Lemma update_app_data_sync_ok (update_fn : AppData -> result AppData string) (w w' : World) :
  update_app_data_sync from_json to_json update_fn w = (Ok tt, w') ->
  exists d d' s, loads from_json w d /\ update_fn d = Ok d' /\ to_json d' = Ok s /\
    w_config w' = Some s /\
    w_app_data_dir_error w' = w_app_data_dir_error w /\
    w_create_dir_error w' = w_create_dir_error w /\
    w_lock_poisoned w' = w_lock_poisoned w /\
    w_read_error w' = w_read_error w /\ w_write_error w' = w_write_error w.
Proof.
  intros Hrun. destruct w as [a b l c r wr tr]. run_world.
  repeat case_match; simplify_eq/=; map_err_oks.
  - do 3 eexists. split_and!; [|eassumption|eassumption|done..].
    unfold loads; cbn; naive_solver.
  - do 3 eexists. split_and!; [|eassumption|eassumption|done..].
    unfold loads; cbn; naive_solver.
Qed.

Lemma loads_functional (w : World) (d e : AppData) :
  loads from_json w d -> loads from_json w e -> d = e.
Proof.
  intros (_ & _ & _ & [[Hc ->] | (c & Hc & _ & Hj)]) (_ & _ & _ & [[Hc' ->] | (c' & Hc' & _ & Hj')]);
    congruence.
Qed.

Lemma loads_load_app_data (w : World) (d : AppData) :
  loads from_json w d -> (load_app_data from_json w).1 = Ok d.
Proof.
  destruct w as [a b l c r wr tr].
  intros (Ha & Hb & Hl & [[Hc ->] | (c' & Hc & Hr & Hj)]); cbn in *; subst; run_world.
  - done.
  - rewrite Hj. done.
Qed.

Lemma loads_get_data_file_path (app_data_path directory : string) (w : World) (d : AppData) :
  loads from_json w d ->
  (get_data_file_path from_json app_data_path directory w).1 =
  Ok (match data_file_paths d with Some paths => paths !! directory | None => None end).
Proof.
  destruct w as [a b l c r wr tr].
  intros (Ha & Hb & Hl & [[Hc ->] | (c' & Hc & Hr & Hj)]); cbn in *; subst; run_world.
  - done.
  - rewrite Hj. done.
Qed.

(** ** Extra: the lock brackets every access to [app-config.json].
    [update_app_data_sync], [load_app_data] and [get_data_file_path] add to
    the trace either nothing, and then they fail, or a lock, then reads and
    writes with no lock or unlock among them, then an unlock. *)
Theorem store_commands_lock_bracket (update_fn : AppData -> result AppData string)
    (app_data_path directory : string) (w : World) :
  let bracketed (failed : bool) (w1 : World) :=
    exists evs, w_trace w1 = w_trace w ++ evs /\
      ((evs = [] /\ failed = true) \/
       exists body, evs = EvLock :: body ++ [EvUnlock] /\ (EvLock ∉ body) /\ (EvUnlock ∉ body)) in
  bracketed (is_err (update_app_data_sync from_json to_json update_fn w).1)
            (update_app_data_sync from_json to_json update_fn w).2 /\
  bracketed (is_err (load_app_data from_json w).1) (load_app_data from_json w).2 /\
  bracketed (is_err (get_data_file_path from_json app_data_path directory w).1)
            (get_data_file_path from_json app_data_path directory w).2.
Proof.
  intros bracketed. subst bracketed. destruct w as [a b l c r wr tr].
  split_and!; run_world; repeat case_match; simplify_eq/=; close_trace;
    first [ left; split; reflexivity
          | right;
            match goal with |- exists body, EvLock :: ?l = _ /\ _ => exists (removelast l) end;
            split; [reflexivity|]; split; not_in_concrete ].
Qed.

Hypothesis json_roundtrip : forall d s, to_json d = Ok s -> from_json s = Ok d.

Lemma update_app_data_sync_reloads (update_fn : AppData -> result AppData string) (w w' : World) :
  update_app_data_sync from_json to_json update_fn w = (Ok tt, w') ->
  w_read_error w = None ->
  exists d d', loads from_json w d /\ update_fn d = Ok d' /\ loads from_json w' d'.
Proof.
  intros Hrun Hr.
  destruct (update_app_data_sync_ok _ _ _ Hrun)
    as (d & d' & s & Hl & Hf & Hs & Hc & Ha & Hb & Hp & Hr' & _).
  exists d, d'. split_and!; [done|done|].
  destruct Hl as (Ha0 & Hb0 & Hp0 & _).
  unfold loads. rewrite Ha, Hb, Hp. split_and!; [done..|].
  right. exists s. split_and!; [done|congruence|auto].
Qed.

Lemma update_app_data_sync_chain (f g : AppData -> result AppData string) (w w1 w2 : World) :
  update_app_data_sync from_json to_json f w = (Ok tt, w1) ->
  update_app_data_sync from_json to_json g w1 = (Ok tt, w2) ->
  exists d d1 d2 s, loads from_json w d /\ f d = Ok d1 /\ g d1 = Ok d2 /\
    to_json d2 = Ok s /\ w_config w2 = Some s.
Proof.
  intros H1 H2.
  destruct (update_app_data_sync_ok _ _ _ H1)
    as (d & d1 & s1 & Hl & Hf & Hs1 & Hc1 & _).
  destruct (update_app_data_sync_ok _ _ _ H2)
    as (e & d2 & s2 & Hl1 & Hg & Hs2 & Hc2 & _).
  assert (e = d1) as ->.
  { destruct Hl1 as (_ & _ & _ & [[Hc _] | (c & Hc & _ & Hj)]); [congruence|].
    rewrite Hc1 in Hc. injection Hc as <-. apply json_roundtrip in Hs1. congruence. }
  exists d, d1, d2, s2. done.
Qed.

--------------------

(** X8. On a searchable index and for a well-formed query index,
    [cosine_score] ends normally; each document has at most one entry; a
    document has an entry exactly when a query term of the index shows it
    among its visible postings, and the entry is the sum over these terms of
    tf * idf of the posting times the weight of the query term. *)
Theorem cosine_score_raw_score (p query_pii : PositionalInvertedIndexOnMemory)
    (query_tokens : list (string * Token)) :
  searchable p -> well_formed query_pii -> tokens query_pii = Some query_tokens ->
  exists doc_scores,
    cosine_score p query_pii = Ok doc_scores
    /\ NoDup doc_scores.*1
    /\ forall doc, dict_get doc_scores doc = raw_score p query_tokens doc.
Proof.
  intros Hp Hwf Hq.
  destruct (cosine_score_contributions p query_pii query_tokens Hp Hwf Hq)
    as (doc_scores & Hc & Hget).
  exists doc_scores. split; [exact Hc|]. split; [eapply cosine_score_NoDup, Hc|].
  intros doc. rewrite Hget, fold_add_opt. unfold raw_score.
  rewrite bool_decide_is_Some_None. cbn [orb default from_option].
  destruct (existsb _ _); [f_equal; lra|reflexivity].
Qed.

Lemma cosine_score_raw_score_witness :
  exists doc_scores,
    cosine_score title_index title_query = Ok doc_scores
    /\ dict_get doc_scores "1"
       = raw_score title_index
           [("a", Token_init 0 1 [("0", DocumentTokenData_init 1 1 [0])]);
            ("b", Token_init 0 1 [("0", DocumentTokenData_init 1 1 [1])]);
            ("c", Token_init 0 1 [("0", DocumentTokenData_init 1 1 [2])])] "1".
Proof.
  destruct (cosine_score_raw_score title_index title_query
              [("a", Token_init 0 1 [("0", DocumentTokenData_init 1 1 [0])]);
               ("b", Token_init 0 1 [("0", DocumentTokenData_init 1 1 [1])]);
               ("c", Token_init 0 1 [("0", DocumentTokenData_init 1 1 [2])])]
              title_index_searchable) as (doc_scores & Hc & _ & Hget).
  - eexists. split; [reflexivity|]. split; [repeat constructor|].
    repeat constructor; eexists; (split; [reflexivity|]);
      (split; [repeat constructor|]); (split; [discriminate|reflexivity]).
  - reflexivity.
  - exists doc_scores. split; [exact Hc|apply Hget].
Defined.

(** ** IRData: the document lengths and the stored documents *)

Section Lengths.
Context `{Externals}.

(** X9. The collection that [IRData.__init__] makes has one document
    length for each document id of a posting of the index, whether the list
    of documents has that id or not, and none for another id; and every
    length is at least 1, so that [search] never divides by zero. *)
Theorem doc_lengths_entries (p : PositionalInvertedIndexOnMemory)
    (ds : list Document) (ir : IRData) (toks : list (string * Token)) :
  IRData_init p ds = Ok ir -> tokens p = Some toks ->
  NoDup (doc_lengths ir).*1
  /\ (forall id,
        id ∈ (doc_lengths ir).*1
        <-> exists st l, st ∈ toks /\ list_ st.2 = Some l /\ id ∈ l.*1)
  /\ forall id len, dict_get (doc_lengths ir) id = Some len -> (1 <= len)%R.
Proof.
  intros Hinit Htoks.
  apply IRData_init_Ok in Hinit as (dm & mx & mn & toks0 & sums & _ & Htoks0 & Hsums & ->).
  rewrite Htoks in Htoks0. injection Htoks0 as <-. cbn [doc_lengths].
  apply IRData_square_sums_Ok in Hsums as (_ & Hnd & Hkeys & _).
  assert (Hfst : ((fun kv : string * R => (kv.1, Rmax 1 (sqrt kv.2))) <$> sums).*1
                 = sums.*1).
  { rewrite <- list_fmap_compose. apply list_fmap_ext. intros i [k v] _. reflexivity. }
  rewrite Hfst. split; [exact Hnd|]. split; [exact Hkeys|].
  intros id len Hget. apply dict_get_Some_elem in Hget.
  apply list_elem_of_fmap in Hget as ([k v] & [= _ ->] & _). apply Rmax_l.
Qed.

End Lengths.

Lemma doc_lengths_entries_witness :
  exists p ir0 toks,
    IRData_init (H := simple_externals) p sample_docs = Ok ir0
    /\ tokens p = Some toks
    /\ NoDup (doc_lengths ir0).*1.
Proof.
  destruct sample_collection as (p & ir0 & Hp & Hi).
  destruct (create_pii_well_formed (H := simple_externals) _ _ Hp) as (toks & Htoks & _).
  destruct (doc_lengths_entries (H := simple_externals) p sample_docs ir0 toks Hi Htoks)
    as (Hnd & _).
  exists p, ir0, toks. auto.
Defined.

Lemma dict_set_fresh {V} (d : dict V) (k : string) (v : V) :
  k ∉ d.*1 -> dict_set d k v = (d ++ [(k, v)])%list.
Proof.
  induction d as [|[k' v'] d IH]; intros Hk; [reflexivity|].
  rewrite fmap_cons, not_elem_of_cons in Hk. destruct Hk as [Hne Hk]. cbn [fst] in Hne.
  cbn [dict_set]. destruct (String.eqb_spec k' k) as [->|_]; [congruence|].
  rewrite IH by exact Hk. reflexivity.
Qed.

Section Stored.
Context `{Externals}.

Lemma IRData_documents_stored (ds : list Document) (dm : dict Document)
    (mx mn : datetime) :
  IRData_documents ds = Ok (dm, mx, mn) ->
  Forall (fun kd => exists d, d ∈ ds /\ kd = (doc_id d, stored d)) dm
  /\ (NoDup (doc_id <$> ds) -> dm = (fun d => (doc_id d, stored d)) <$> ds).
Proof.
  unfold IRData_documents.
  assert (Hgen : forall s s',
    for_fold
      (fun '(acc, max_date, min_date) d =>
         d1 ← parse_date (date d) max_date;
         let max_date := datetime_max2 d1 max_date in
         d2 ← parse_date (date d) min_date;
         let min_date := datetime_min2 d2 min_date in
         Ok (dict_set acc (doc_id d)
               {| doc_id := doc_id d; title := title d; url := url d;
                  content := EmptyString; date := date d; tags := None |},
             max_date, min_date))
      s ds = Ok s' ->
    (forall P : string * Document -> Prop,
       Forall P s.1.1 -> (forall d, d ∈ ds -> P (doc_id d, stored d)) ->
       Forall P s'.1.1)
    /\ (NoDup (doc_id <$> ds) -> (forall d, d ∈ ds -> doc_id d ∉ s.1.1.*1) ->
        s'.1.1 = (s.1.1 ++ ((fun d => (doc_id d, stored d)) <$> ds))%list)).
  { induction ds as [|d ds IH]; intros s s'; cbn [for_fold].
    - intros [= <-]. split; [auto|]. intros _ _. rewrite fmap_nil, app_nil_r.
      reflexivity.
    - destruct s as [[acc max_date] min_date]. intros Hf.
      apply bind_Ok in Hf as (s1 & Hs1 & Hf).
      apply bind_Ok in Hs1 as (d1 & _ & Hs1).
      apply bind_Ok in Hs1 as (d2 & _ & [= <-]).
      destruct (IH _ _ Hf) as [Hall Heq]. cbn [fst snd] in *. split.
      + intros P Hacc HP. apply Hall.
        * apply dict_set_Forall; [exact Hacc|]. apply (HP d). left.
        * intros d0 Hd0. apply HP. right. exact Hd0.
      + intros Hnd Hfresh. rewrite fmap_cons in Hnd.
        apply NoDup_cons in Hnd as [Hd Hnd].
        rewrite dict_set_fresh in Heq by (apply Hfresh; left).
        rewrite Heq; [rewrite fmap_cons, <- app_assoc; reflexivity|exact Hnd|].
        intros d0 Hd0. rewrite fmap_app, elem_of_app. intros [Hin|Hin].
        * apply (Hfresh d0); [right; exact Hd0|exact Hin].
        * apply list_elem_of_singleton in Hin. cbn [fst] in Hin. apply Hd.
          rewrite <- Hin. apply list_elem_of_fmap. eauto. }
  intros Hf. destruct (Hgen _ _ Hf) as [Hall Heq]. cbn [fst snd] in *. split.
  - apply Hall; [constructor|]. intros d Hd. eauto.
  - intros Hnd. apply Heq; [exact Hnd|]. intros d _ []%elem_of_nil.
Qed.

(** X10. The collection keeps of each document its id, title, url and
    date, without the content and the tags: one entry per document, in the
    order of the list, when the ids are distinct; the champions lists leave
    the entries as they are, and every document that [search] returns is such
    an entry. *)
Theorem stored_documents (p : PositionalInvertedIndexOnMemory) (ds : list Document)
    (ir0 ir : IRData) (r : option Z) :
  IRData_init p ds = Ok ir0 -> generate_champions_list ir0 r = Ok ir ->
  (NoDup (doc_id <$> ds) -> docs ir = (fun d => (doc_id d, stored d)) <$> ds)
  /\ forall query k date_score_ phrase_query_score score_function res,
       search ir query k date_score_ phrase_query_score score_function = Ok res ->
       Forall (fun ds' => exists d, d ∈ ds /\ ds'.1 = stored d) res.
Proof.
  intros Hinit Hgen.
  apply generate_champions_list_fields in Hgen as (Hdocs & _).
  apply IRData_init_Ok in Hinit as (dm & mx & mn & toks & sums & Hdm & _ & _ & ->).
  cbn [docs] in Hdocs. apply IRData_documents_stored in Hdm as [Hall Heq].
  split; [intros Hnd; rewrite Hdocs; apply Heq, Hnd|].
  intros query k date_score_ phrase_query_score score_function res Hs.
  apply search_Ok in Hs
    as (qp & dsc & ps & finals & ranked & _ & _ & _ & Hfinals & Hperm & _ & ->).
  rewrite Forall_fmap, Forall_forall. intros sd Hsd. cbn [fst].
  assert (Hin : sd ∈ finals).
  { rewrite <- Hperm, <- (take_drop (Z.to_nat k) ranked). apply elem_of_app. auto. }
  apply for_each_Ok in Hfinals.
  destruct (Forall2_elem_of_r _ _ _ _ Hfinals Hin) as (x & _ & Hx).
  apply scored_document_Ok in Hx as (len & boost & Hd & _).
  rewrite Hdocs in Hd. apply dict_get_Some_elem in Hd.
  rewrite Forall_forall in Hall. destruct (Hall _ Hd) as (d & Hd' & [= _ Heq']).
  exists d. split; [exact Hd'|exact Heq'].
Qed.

--------------------

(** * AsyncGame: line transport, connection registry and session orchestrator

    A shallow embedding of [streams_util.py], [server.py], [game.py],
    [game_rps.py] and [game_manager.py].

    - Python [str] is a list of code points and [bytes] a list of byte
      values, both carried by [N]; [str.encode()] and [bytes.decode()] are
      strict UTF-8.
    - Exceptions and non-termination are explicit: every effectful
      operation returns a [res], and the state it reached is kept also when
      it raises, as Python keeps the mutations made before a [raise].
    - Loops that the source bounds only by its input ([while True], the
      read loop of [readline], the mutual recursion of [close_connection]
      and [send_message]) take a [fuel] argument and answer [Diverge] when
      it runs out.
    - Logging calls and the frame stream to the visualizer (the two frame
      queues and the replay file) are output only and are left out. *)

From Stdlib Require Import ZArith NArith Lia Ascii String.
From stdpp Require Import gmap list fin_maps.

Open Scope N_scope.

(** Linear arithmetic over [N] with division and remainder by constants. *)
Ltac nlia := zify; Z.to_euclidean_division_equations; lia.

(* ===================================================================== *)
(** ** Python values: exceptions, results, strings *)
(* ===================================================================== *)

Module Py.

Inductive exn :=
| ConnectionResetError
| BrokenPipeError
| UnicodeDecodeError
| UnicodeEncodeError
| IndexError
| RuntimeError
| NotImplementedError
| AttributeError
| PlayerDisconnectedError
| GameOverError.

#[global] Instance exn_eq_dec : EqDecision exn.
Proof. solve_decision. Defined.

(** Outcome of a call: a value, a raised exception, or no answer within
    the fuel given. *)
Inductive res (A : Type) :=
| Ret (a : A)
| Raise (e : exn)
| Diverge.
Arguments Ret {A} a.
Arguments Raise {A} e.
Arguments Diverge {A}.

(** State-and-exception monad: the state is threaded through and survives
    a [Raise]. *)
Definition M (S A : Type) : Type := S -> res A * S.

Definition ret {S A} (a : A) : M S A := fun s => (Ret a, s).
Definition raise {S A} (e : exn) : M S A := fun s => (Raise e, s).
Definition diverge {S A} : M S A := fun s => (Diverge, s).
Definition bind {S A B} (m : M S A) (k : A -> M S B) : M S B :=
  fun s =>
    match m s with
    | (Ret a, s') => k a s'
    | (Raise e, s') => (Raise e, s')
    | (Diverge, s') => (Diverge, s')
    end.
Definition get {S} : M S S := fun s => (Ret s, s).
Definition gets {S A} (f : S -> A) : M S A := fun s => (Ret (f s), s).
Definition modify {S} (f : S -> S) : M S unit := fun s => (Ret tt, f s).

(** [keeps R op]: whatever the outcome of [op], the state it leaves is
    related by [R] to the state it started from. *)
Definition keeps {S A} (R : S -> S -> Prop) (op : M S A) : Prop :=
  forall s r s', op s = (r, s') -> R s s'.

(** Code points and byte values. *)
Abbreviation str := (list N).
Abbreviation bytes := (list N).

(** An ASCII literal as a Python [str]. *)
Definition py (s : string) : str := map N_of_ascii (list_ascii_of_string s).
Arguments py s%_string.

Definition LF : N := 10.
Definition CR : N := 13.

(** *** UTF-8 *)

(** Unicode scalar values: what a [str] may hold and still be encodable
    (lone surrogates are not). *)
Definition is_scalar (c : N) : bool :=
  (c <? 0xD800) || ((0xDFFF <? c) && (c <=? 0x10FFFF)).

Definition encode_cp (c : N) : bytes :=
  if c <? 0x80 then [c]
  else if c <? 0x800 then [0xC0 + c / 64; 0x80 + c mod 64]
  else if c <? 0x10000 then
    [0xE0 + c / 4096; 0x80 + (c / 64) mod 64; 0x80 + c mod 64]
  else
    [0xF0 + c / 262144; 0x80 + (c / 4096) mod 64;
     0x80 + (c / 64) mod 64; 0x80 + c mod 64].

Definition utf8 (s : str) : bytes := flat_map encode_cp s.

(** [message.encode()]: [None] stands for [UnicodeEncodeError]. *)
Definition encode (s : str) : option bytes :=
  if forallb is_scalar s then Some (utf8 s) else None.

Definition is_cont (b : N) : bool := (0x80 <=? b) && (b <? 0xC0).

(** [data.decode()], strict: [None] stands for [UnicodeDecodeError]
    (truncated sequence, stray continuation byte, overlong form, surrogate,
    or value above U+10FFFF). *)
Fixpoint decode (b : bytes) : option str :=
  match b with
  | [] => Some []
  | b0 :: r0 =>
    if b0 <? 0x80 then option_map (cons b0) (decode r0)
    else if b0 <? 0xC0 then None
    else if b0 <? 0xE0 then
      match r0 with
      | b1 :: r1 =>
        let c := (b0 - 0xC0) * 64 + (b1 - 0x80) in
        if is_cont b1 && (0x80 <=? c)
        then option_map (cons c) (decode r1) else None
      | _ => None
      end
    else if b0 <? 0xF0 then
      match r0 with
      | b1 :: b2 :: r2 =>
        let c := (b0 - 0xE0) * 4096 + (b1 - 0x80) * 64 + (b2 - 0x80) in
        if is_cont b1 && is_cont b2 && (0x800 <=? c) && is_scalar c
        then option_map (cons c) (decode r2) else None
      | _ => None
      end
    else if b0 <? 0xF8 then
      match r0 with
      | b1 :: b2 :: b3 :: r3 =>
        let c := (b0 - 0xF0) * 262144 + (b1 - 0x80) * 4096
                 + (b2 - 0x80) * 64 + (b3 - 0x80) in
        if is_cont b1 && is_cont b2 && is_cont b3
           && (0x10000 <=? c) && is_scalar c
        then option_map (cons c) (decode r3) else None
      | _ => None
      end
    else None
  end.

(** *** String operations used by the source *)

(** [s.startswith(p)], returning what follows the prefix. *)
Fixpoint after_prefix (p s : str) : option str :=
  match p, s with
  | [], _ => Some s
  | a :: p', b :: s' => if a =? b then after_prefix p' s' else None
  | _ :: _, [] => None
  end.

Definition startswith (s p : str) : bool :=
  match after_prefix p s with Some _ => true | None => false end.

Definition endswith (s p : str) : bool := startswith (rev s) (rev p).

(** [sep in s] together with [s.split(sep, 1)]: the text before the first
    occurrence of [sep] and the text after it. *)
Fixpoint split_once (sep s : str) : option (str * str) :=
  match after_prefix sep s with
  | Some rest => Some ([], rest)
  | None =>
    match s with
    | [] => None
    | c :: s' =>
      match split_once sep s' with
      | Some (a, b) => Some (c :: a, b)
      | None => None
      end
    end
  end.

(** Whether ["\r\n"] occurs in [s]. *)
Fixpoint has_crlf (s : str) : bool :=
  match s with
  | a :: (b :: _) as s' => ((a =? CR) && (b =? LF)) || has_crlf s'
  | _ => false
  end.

--------------------

Exercise objective: If a line of the entries contains "Lemma", it counts; give the total of such lines and nothing more.

Answer below: 10